*** Opening INPUT DATA ***
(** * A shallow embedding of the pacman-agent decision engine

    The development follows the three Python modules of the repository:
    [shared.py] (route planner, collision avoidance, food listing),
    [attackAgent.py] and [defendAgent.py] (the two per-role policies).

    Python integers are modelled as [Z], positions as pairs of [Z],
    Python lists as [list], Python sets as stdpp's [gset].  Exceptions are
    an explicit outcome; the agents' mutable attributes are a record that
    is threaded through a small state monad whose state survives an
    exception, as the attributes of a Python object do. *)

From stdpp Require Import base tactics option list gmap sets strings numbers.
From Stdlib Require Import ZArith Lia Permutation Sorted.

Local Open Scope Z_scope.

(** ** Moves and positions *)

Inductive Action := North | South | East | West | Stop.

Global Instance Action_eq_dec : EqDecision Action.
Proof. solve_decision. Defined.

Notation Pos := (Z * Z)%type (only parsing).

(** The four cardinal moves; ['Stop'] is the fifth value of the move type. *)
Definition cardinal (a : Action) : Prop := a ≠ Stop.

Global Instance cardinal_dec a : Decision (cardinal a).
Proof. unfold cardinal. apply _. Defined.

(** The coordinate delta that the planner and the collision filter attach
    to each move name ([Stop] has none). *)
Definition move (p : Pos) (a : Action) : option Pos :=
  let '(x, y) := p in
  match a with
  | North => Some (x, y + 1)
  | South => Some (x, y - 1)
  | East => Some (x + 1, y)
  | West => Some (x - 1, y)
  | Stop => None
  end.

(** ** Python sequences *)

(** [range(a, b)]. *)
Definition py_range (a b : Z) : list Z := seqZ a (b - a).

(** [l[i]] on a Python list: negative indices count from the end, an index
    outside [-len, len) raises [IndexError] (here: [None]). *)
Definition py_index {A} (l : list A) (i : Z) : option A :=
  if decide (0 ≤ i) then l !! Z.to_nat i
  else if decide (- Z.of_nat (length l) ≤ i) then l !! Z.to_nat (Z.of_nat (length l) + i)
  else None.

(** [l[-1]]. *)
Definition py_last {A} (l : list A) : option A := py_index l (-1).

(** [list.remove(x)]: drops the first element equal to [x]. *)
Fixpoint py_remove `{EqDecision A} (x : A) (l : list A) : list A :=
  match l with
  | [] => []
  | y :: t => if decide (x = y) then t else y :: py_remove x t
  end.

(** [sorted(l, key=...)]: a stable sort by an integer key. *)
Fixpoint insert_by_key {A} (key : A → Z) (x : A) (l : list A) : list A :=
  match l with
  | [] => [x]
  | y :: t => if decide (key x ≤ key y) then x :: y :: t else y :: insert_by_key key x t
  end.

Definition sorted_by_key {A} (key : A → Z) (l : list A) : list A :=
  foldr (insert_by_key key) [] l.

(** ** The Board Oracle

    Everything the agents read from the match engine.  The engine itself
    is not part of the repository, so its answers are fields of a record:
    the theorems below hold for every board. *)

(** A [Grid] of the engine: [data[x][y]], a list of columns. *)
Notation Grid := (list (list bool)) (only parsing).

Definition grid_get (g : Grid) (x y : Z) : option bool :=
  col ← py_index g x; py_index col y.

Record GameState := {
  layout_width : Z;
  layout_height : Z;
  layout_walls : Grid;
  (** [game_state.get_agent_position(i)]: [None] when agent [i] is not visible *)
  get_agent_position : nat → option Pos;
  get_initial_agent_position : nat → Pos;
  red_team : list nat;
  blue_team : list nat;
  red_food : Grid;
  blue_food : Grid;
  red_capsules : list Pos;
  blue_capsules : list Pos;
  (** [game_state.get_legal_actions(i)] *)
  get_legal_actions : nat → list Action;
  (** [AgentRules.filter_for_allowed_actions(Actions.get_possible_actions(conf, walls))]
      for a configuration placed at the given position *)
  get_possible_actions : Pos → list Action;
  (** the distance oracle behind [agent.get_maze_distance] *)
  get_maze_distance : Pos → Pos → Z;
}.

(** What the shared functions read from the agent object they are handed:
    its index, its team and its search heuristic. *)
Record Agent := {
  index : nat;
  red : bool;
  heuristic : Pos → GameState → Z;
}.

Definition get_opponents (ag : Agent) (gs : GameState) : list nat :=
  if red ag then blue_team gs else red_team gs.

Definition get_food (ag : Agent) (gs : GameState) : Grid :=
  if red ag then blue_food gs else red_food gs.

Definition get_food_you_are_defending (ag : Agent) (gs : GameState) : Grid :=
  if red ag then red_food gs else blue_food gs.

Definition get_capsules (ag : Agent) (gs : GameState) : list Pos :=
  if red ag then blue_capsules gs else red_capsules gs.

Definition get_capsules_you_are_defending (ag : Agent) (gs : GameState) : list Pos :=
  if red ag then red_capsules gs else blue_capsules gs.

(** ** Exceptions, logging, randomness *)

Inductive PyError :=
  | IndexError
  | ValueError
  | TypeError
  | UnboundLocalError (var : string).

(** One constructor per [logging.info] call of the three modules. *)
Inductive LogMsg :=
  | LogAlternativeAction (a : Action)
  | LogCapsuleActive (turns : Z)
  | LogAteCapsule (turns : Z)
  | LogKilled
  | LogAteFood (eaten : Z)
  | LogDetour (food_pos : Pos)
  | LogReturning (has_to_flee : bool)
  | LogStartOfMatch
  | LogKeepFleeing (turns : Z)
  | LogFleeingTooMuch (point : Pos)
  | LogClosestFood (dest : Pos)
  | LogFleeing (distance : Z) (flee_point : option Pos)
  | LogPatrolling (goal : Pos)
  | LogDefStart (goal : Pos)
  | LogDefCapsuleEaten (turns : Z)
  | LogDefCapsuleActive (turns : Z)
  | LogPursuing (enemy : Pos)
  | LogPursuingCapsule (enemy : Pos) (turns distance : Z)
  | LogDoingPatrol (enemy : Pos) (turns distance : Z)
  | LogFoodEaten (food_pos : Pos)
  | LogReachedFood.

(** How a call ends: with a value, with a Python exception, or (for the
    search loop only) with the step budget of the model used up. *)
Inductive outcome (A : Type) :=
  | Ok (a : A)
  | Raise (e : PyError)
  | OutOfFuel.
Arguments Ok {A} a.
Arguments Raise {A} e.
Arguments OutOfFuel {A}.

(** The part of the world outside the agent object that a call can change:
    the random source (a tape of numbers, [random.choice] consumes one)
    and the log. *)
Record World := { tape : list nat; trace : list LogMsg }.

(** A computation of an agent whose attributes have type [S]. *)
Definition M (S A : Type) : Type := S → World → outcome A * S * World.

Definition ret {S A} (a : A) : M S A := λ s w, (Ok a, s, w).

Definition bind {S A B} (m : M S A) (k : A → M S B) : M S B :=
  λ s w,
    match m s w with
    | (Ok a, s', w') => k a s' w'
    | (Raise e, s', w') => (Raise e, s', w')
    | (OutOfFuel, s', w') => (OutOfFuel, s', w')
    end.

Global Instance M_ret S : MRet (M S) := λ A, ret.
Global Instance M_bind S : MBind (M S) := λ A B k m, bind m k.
*** Closing INPUT DATA ***
*** Opening INPUT DATA ***
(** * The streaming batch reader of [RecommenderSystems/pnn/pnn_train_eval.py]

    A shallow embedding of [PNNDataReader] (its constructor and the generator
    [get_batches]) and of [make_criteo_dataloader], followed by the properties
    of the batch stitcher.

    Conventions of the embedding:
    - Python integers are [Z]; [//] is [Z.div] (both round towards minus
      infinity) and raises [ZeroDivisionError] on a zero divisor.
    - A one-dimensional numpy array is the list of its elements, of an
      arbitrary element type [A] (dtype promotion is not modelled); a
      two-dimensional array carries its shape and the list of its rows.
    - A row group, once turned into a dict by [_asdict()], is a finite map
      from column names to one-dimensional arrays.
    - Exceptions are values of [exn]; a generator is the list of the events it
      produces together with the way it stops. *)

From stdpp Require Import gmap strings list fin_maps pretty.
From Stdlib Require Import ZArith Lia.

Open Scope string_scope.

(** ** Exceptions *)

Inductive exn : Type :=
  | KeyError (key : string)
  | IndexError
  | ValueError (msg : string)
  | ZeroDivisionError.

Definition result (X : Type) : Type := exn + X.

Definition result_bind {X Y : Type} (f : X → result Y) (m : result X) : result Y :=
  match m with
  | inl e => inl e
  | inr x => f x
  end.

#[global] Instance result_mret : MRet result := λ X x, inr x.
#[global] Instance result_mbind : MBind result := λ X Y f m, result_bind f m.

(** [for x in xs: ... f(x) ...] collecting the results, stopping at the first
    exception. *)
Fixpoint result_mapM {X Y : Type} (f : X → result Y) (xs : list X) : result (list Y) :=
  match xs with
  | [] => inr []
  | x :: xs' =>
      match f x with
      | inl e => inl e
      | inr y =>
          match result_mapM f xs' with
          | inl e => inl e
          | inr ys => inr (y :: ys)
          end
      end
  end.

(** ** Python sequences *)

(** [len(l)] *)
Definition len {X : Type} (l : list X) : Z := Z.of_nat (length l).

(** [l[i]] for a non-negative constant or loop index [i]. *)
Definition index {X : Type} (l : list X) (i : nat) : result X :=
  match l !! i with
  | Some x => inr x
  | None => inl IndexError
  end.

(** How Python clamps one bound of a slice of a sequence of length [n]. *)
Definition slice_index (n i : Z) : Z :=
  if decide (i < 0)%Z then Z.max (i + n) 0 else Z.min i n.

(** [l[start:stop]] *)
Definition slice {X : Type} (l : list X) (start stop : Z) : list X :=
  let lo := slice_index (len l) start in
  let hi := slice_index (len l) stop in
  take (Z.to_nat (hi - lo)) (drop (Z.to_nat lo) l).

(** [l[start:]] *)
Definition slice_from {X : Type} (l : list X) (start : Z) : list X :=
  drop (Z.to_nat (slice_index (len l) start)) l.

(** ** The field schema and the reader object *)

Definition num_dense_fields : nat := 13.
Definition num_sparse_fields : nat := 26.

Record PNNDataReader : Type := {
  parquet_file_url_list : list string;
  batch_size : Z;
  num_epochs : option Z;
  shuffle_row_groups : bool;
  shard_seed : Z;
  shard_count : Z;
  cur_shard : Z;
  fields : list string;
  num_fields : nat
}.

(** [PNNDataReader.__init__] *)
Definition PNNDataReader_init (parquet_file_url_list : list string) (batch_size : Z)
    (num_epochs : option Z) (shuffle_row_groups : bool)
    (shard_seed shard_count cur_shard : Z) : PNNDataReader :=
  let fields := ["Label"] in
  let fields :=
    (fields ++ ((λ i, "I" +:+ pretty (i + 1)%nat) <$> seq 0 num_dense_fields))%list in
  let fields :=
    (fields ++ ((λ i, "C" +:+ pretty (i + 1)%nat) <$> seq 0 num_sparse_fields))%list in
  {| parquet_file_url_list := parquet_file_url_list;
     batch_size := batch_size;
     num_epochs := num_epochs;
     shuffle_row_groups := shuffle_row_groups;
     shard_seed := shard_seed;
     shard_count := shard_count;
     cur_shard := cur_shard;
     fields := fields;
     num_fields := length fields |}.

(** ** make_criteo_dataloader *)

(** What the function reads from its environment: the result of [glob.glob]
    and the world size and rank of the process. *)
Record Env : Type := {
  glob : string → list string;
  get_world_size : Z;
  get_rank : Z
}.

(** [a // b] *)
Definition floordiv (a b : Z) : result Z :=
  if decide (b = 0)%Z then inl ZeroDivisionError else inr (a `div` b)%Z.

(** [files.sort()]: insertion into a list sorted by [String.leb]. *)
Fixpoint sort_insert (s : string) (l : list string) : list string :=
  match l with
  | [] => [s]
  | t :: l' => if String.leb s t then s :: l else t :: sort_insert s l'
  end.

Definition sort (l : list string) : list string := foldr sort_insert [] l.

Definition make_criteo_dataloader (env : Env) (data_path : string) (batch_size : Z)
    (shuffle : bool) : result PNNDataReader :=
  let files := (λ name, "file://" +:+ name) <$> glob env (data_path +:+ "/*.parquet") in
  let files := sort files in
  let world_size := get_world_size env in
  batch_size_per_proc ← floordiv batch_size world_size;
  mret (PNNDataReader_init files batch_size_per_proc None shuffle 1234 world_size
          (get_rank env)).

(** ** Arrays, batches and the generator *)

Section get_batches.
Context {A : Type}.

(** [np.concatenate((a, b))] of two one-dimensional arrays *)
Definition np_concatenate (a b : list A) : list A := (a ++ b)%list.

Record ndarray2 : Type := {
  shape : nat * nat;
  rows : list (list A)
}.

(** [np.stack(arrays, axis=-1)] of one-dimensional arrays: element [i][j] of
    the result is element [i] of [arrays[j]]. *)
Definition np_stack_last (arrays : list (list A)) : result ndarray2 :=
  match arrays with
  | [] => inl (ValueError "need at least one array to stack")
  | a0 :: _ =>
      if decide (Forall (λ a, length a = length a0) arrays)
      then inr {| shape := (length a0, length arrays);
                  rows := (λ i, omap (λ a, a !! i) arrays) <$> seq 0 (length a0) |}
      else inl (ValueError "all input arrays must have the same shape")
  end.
*** Closing INPUT DATA ***
◆ YOUR INSTRUCTIONS ◆
In the listing above, find the line with "(** * A shallow" and the line with "Python integers are modelled"; output exactly those lines and all lines between them.

◆ PROBLEM SOLUTION ◆
(** * A shallow embedding of the pacman-agent decision engine

    The development follows the three Python modules of the repository:
    [shared.py] (route planner, collision avoidance, food listing),
    [attackAgent.py] and [defendAgent.py] (the two per-role policies).

    Python integers are modelled as [Z], positions as pairs of [Z],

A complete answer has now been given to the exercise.